Euploea sylvester coreta Godart, 1819: Upperside dark brown, paler over the discal areas. Forewing with a sub-marginal series of yellowish-white spots. Blue gloss absent.

Euploea sylvester harrisi Felder & Felder, 1865: Upperside dark velvety brown. Fore wing glossed with blue form base to upper margin; a sub-marginal series of bright blue spots; an ante-marginal series of dots, not extending above veins 4 or 5. Hind wing only glossed with blue over the disc; sub-marginal and ante-marginal series of white spots, the latter smaller and the series generally incomplete. Underside dark umber brown. Fore wing slightly glossed with blue over the disc; markings as on upperside, but with the following additional spots on both wings: A spot at apex of cell; five to seven bluish-white discal spots, one or more being minute or absent. Antennae black; head, thorax and abdomen dark brown, the head and thorax slightly and minutely spotted with white.

Euploea sylvester hopei Felder & Felder, 1865: Upperside of fore wing in addition to sub-marginal and ante-marginal spot with harrisi, a spot in apex of cell, and a row of from two to seven discal spots. Hind wing with the sub-marginal and ante-marginal spots reduced to two or three apical ones. Underside of both wings with the sub-marginal and ante-marginal spots reduced to dots, the former commencing at the tornus and not reaching the apex.

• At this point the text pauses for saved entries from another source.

(* ===== verification/SagaOrchestrator.v ===== *)
(** * The saga orchestrator (services/order-saga, saga_orchestrator.py)

    Starting a saga, advancing it with an event, cancelling the children of one
    that ended, moving a seller order along the cash-on-delivery lifecycle, and
    the read side.  Each handler is a computation of the session monad in the
    order of the source; logging and [db.refresh] have no counterpart. *)

From S2P Require Import Prelude PyValue Session Transitions SplitRules CodRules OrderDb.
Import OrderDb.

Module SagaOrchestrator.

Record CreateOrderRequest := {
  req_user_id : string;
  req_total_cents : Z;
  req_items_payload : json;
}.

Record SellerOrderActionRequest := {
  req_reason : option string;
  req_courier_name : option string;
  req_tracking_code : option string;
}.

Section handlers.
Context (uuid4 : nat → string) (repr : json → string) (fault : OrderDb.t → option string).

Definition _command_payload (command : string) (saga_state : OrderSagaState)
    : list (string * json) :=
  if command =?s "ChargePaymentCommand" then
    [("order_id", JStr (id saga_state)); ("user_id", JStr (user_id saga_state));
     ("amount_cents", JInt (total_cents saga_state))]
  else if command =?s "OrderFailed" then
    [("order_id", JStr (id saga_state)); ("user_id", JStr (user_id saga_state));
     ("reason", JStr "InventoryReservationFailed")]
  else [("order_id", JStr (id saga_state))].

Definition _check_idempotency_or_return_cached (idempotency_key : string)
    : M OrderDb.t (option OrderSagaState) :=
  known <- query (key_known idempotency_key) ;;
  if negb known then exec (insert_key idempotency_key) ;;; ret None
  else
    record <- query (λ d, dict_get (keys d) idempotency_key) ;;
    match record with
    | Some (Some result_id) =>
        cached <- query (find_saga result_id) ;;
        match cached with
        | Some c => ret (Some c)
        | None => raise (Http 409 "Idempotency key already processed but result not found")
        end
    | _ => raise (Http 409 "Idempotency key already processed but result not found")
    end.

(** ** start_saga *)

Definition new_seller_order (i order seller : string) (subtotal count now : Z) : SellerOrder :=
  {| so_id := i; so_order_id := order; so_seller_id := seller; so_status := "PENDING";
     so_status_reason := None; so_subtotal_cents := subtotal; so_currency := "BDT";
     so_item_count := count; so_confirmed_at := None; so_dispatched_at := None;
     so_delivered_at := None; so_settled_at := None; so_courier_name := None;
     so_tracking_code := None; so_created_at := now; so_updated_at := now |}.

(** [uuid.UUID(s)] inside a handler that does not catch its [ValueError]. *)
Definition uuid_or_raise (s : string) : M OrderDb.t string :=
  match UUID s with Some u => ret u | None => raise (Raised "ValueError") end.

Definition write_line (saga_id seller_order_id seller : string)
    (line : SplitRules.OrderLine) : M OrderDb.t unit :=
  product <- uuid_or_raise (SplitRules.product_id line) ;;
  exec (with_order_lines (λ ls, ls ++
    [{| ol_order_id := saga_id; ol_seller_order_id := seller_order_id;
        ol_product_id := product; ol_seller_id := seller;
        ol_quantity := SplitRules.quantity line;
        ol_price_cents := SplitRules.price_cents line;
        ol_line_total_cents := SplitRules.line_total_cents line;
        ol_currency := "BDT" |}])).

Definition write_plan (saga_id buyer : string) (now : Z) (plan : SplitRules.SellerOrderPlan)
    : M OrderDb.t unit :=
  seller_order_id <- fresh uuid4 ;;
  seller <- uuid_or_raise (SplitRules.seller_id plan) ;;
  exec (with_seller_orders (λ sos, sos ++
    [new_seller_order seller_order_id saga_id seller (SplitRules.subtotal_cents plan)
       (SplitRules.item_count plan) now])) ;;;
  for_each (SplitRules.lines plan) (write_line saga_id seller_order_id seller) ;;;
  add_outbox uuid4 "SellerOrder" seller_order_id SplitRules.EVENT_SELLER_ORDER_CREATED
    (SplitRules.build_seller_order_event saga_id seller_order_id buyer plan "PENDING") now.

Definition exn_name (e : pyexn) : string :=
  match e with
  | KeyError => "KeyError" | TypeError => "TypeError"
  | ValueError => "ValueError" | OverflowError => "OverflowError"
  end.

(** The saga row is written without a payment method, so the model's default
    ("COD") applies. *)
Definition start_saga (request : CreateOrderRequest) (idempotency_key : string) (now : Z)
    : M OrderDb.t OrderSagaState :=
  cached <- _check_idempotency_or_return_cached idempotency_key ;;
  match cached with
  | Some c => ret c
  | None =>
      saga_id <- fresh uuid4 ;;
      let saga_state :=
        {| id := saga_id; user_id := req_user_id request; status := "PENDING";
           payment_method := "COD"; total_cents := req_total_cents request;
           created_at := now; updated_at := now |} in
      exec (with_sagas (λ ss, ss ++ [saga_state])) ;;;
      match SplitRules.split_by_seller repr (req_items_payload request) with
      | inl (SplitRules.SplitError detail) => rollback ;;; raise (Http 422 detail)
      | inl (SplitRules.SplitRaised e) => raise (Raised (exn_name e))
      | inr plans =>
          for_each plans (write_plan saga_id (user_id saga_state) now) ;;;
          add_outbox uuid4 "OrderSaga" saga_id "ReserveInventoryCommand"
            [("order_id", JStr saga_id); ("user_id", JStr (user_id saga_state));
             ("items_payload", req_items_payload request)] now ;;;
          exec (bind_key idempotency_key saga_id) ;;;
          commit fault ;;;
          ret saga_state
      end
  end.

(** ** cancel_children_of_ended_saga *)

Definition cancelled_payload (order reason : string) (child : SellerOrder)
    (product_ids : list string) : list (string * json) :=
  [("order_id", JStr order); ("seller_order_id", JStr (so_id child));
   ("seller_id", JStr (so_seller_id child)); ("status", JStr "CANCELLED");
   ("status_reason", JStr reason); ("subtotal_cents", JInt (so_subtotal_cents child));
   ("courier_name", opt_str (so_courier_name child));
   ("tracking_code", opt_str (so_tracking_code child));
   ("product_ids", JList (map JStr product_ids))].

Definition cancel_child (order reason : string) (now : Z) (child : SellerOrder)
    : M OrderDb.t unit :=
  product_ids <- query (product_ids_of (so_id child)) ;;
  exec (with_seller_orders (update_where (λ c, so_id c =?s so_id child)
          (so_move "CANCELLED" (Some reason) now))) ;;;
  add_outbox uuid4 "SellerOrder" (so_id child) CodRules.EVENT_CANCELLED
    (cancelled_payload order reason child product_ids) now.

Definition cancel_children_of_ended_saga (saga_id saga_status : string) (now : Z)
    : M OrderDb.t Z :=
  if negb (saga_status in_ CodRules.SAGA_STATES_ENDING_THE_ORDER) then ret 0
  else
    children <- query (children_of saga_id) ;;
    let indices := CodRules.children_to_cancel saga_status (map so_status children) in
    let reason := CodRules.cancellation_reason saga_status in
    for_each indices (λ index,
      match children !! index with
      | Some child => cancel_child saga_id reason now child
      | None => ret tt
      end) ;;;
    ret (Z.of_nat (length indices)).

(** ** advance_saga *)

Definition advance_saga (order_id event_type idempotency_key : string) (now : Z)
    : M OrderDb.t OrderSagaState :=
  cached <- _check_idempotency_or_return_cached idempotency_key ;;
  match cached with
  | Some c => ret c
  | None =>
      found <- query (find_saga order_id) ;;
      match found with
      | None => raise (Http 404 "Order Saga not found")
      | Some saga_state =>
          let current_status := status saga_state in
          let decision :=
            Transitions.resolve current_status event_type (payment_method saga_state) in
          let emit :=
            match Transitions.command decision with
            | Some command =>
                add_outbox uuid4 "OrderSaga" (id saga_state) command
                  (_command_payload command saga_state) now
            | None => ret tt
            end in
          let finish (result : OrderSagaState) :=
            emit ;;; exec (bind_key idempotency_key (id saga_state)) ;;;
            commit fault ;;; ret result in
          match Transitions.outcome decision with
          | Transitions.UNKNOWN_EVENT =>
              rollback ;;;
              raise (Http 422 ("Unknown event type '" +:+ event_type +:+ "' — not retryable"))
          | Transitions.LATE_DUPLICATE => rollback ;;; ret saga_state
          | Transitions.OUT_OF_ORDER =>
              rollback ;;;
              raise (Http 409 ("Event '" +:+ event_type +:+ "' not applicable at state '" +:+
                current_status +:+ "' — retry after the saga advances"))
          | Transitions.COMPENSATE => finish saga_state
          | Transitions.APPLY =>
              let new_status := default current_status (Transitions.new_status decision) in
              exec (with_sagas (update_where (λ s, id s =?s id saga_state)
                      (set_status new_status now))) ;;;
              cancel_children_of_ended_saga (id saga_state) new_status now ;;;
              (if event_type =?s "InventoryReserved"
               then exec (with_seller_orders (update_where
                      (λ c, (so_order_id c =?s id saga_state) && (so_status c =?s "PENDING"))
                      (λ c, so_move "INVENTORY_RESERVED" (so_status_reason c) now c)))
               else ret tt) ;;;
              finish (set_status new_status now saga_state)
          end
      end
  end.

(** The [/orders/{order_id}/events] endpoint. *)
Definition process_saga_event_endpoint (order_id event_type idempotency_key : string) (now : Z)
    : M OrderDb.t OrderSagaState :=
  if is_empty idempotency_key then raise (Http 400 "Idempotency-Key header is required")
  else match UUID order_id with
       | None => raise (Http 400 "Invalid order_id format")
       | Some oid => advance_saga oid event_type idempotency_key now
       end.

(** ** transition_seller_order *)

Definition _EFFECT_COMMANDS (e : CodRules.InventoryEffect) : option string :=
  match e with
  | CodRules.RELEASE => Some "ReleaseSellerOrderInventoryCommand"
  | CodRules.CONSUME => Some "ConsumeSellerOrderInventoryCommand"
  | CodRules.NONE => None
  end.

(** The status, the reason, the step's time stamp and, on dispatch, the courier. *)
Definition apply_transition (action : string) (request : option SellerOrderActionRequest)
    (d : CodRules.Decision) (now : Z) (x : SellerOrder) : SellerOrder :=
  let stamp a old := if action =?s a then Some now else old in
  let courier f old := match request with
                       | Some r => if action =?s "dispatch" then f r else old
                       | None => old end in
  {| so_id := so_id x; so_order_id := so_order_id x; so_seller_id := so_seller_id x;
     so_status := match CodRules.d_to d with Some s => SplitRules.value s | None => so_status x end;
     so_status_reason := (if is_empty (CodRules.d_detail d) then None
                          else Some (CodRules.d_detail d));
     so_subtotal_cents := so_subtotal_cents x; so_currency := so_currency x;
     so_item_count := so_item_count x;
     so_confirmed_at := stamp "confirm" (so_confirmed_at x);
     so_dispatched_at := stamp "dispatch" (so_dispatched_at x);
     so_delivered_at := stamp "deliver" (so_delivered_at x);
     so_settled_at := stamp "settle" (so_settled_at x);
     so_courier_name := courier req_courier_name (so_courier_name x);
     so_tracking_code := courier req_tracking_code (so_tracking_code x);
     so_created_at := so_created_at x; so_updated_at := now |}.

Definition transition_payload (order_id : string) (x : SellerOrder) (product_ids : list string)
    : list (string * json) :=
  [("order_id", JStr order_id); ("seller_order_id", JStr (so_id x));
   ("seller_id", JStr (so_seller_id x)); ("status", JStr (so_status x));
   ("status_reason", opt_str (so_status_reason x));
   ("subtotal_cents", JInt (so_subtotal_cents x));
   ("courier_name", opt_str (so_courier_name x));
   ("tracking_code", opt_str (so_tracking_code x));
   ("product_ids", JList (map JStr product_ids))].

Definition escrow_payload (order_id : string) (x : SellerOrder) : list (string * json) :=
  [("order_id", JStr order_id); ("seller_order_id", JStr (so_id x));
   ("seller_id", JStr (so_seller_id x)); ("collected_cents", JInt (so_subtotal_cents x));
   ("currency", JStr (so_currency x))].

(** The dictionary the endpoint answers with. *)
Definition transition_response (order_id : string) (x : SellerOrder)
    (effect : CodRules.InventoryEffect) : list (string * json) :=
  [("seller_order_id", JStr (so_id x)); ("order_id", JStr order_id);
   ("seller_id", JStr (so_seller_id x)); ("status", JStr (so_status x));
   ("status_reason", opt_str (so_status_reason x));
   ("inventory_effect", JStr (CodRules.effect_value effect));
   ("courier_name", opt_str (so_courier_name x));
   ("tracking_code", opt_str (so_tracking_code x))].

Definition find_seller_order (order_id seller_order_id : string) (d : OrderDb.t)
    : option SellerOrder :=
  List.find (λ c, (so_id c =?s seller_order_id) && (so_order_id c =?s order_id))
    (seller_orders d).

The observed individuals match with the description of Euploea sylvester hopei and there is no doubt about the identity of the butterfly, since the characteristic double brands and other distinguished spots and dots are clearly visible in the forewing and hind wing.

The current record extends the known distribution of the subspecies to eastern Bangladesh and confirms what was already suspected (Larsen 2004). However, it is worthy of note in that there is now a known locality for the subspecies in Bangladesh in addition to Sylhet in northeastern Bangladesh (Larsen 2004).

The community of butterfly species of Kaptai National Park is still unknown and the discovery of this butterfly there suggests that there are further discoveries to be made in that area.